> >

Pemkot Solo Tak Pilih Outsourcing di Tengah Kebijakan Penghapusan Sistem Honorer, Ini Alasannya

Peristiwa | 7 Juni 2022, 15:20 WIB
Ilustrasi. Pemerintah Kota Solo menilai kebijakan penghapusan sistem honorer diganti dengan outsourcing justru membebani Anggaran Pendapatan dan Belanja Daerah (APBD). (Sumber: Antara Foto/BBC Indonesia)
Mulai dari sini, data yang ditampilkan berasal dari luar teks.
(** * server-name-picker: hostname and address availability services

    A shallow embedding of the three message/HTTP back ends of the
    repository:

    - the ProxMox service ([POST /proxmox/check-hostname] and its own
      consumer of the [hostname-requests] topic),
    - the IPAM service ([authenticateIpam], [POST /ipam/check-ip],
      [POST /ipam/next-available] and its own consumer of [ip-requests]),
    - the stand-alone kafka-consumer ([processHostnameRequest],
      [processIpRequest]), which relays the same topics to the two
      services over HTTP,

    and, for the further properties at the end, of the routes of the
    API gateway in front of the three [POST] endpoints and of the cached
    list endpoints of the two services ([GET /ipam/subnets],
    [/ipam/subnet/:id], [/ipam/addresses], [GET /proxmox/nodes],
    [/proxmox/vms], [/proxmox/hosts]).

    Conventions of the model.

    - A JavaScript string is a [string] of code units below 256
      (U+0000 to U+00FF); [toLowerCase] and the [i] flag fold the letters
      of that range, A-Z and U+00C0-U+00DE.  Strings with code units
      from 256 on are outside the model.
    - The numbers of the suggestion block and of JSON values are
      integers held in doubles ([Number]): exact below 2^53, rounded to
      the nearest double above, infinite from 2^1024 on, and written as
      Number-to-String writes them.  Instants and time spans of the
      caches are integers ([Z]); they agree with the doubles of the
      code below 2^53.
    - A value that travels as a JSON body (from the gateway or the
      kafka-consumer to a service, and back) is what [JSON.parse] reads
      of its [JSON.stringify] text ([wire]).
    - A thrown exception is the [Throw] result of the [Result] type; an
      [async] handler with mutable process state (token cache, default
      headers, upstream calls made, records produced) is a function in
      the state-and-exception monad [M].
    - Upstream systems (ProxMox, phpIPAM) are inputs: a reply, or a
      function from the request sent to the reply received.
    - Logging is left out, and [producer.send] always succeeds.
    - The node-cache of a service is the list of its entries, newest
      first, each with its expiry instant; an expired entry stays in the
      list and is passed over, which is what a reader sees as long as the
      clock does not go back. *)

From Stdlib Require Import String Ascii List Bool ZArith NArith Lia.
From Stdlib Require Import DecimalString DecimalPos.
Import ListNotations.
Open Scope string_scope.
Set Warnings "-register-all".

(** ** Exceptions and results *)

Inductive Exn : Type :=
| TypeError
| SyntaxError
| AxiosError (status : option Z).   (* [None]: no reply at all *)

Inductive Result (A : Type) : Type :=
| Ok (a : A)
| Throw (e : Exn).
Arguments Ok {A} a.
Arguments Throw {A} e.

Definition rbind {A B} (r : Result A) (k : A -> Result B) : Result B :=
  match r with
  | Ok a => k a
  | Throw e => Throw e
  end.

Declare Scope result_scope.
Delimit Scope result_scope with result.
Notation "x <- r ;; k" := (rbind r (fun x => k))
  (at level 61, r at next level, right associativity) : result_scope.

(** ** JavaScript numbers

    The numbers of the handlers are integers held in IEEE 754 doubles.
    [Finite z] is the double whose value is the integer [z] (only
    integers that a double can hold occur), the other two are the
    infinities; [NaN] is kept apart, as the [None] of [parseInt]. *)

Module Number.

Inductive number : Type :=
| Finite (z : Z)
| PosInfinity
| NegInfinity.

(** The double nearest to the natural number [a], a tie going to the
    even significand: up to 2^53 the number itself, then the 53 leading
    bits rounded. *)
Definition nearest (a : Z) : Z :=
  let e := (Z.log2 a - 52)%Z in
  if (e <=? 0)%Z then a
  else
    let q := Z.shiftr a e in
    let r := (a - Z.shiftl q e)%Z in
    let half := Z.shiftl 1 (e - 1) in
    let q' := if (r <? half)%Z then q
              else if (half <? r)%Z then (q + 1)%Z
              else if Z.even q then q else (q + 1)%Z in
    Z.shiftl q' e.

(** The Number value of the integer [z], as a numeric literal, JSON text
    or [parseInt] of its digits gives it: the nearest double, an infinity
    once that would be 2^1024. *)
Definition of_Z (z : Z) : number :=
  let m := nearest (Z.abs z) in
  if (Z.shiftl 1 1024 <=? m)%Z
  then if (z <? 0)%Z then NegInfinity else PosInfinity
  else Finite (Z.sgn z * m).

(** [x + i] for a small integer [i] *)
Definition add (x : number) (i : Z) : number :=
  match x with
  | Finite z => of_Z (z + i)
  | PosInfinity => PosInfinity
  | NegInfinity => NegInfinity
  end.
SOLO, KOMPAS.TV — Pemerintah Kota Solo menilai kebijakan penghapusan sistem honorer diganti dengan alih daya atau outsourcing justru membebani Anggaran Pendapatan dan Belanja Daerah (APBD).

Kepala Badan Kepegawaian dan Pengembangan Sumber Daya Manusia (BKPSDM) Solo Dwi Ariyatno menjelaskan, hal itu sebagaimana dengan keputusan pemkot untuk tetap mempertahankan sistem Tenaga Kontrak dengan Perjanjian Kerja (TKPK) untuk menggantikan sistem honorer.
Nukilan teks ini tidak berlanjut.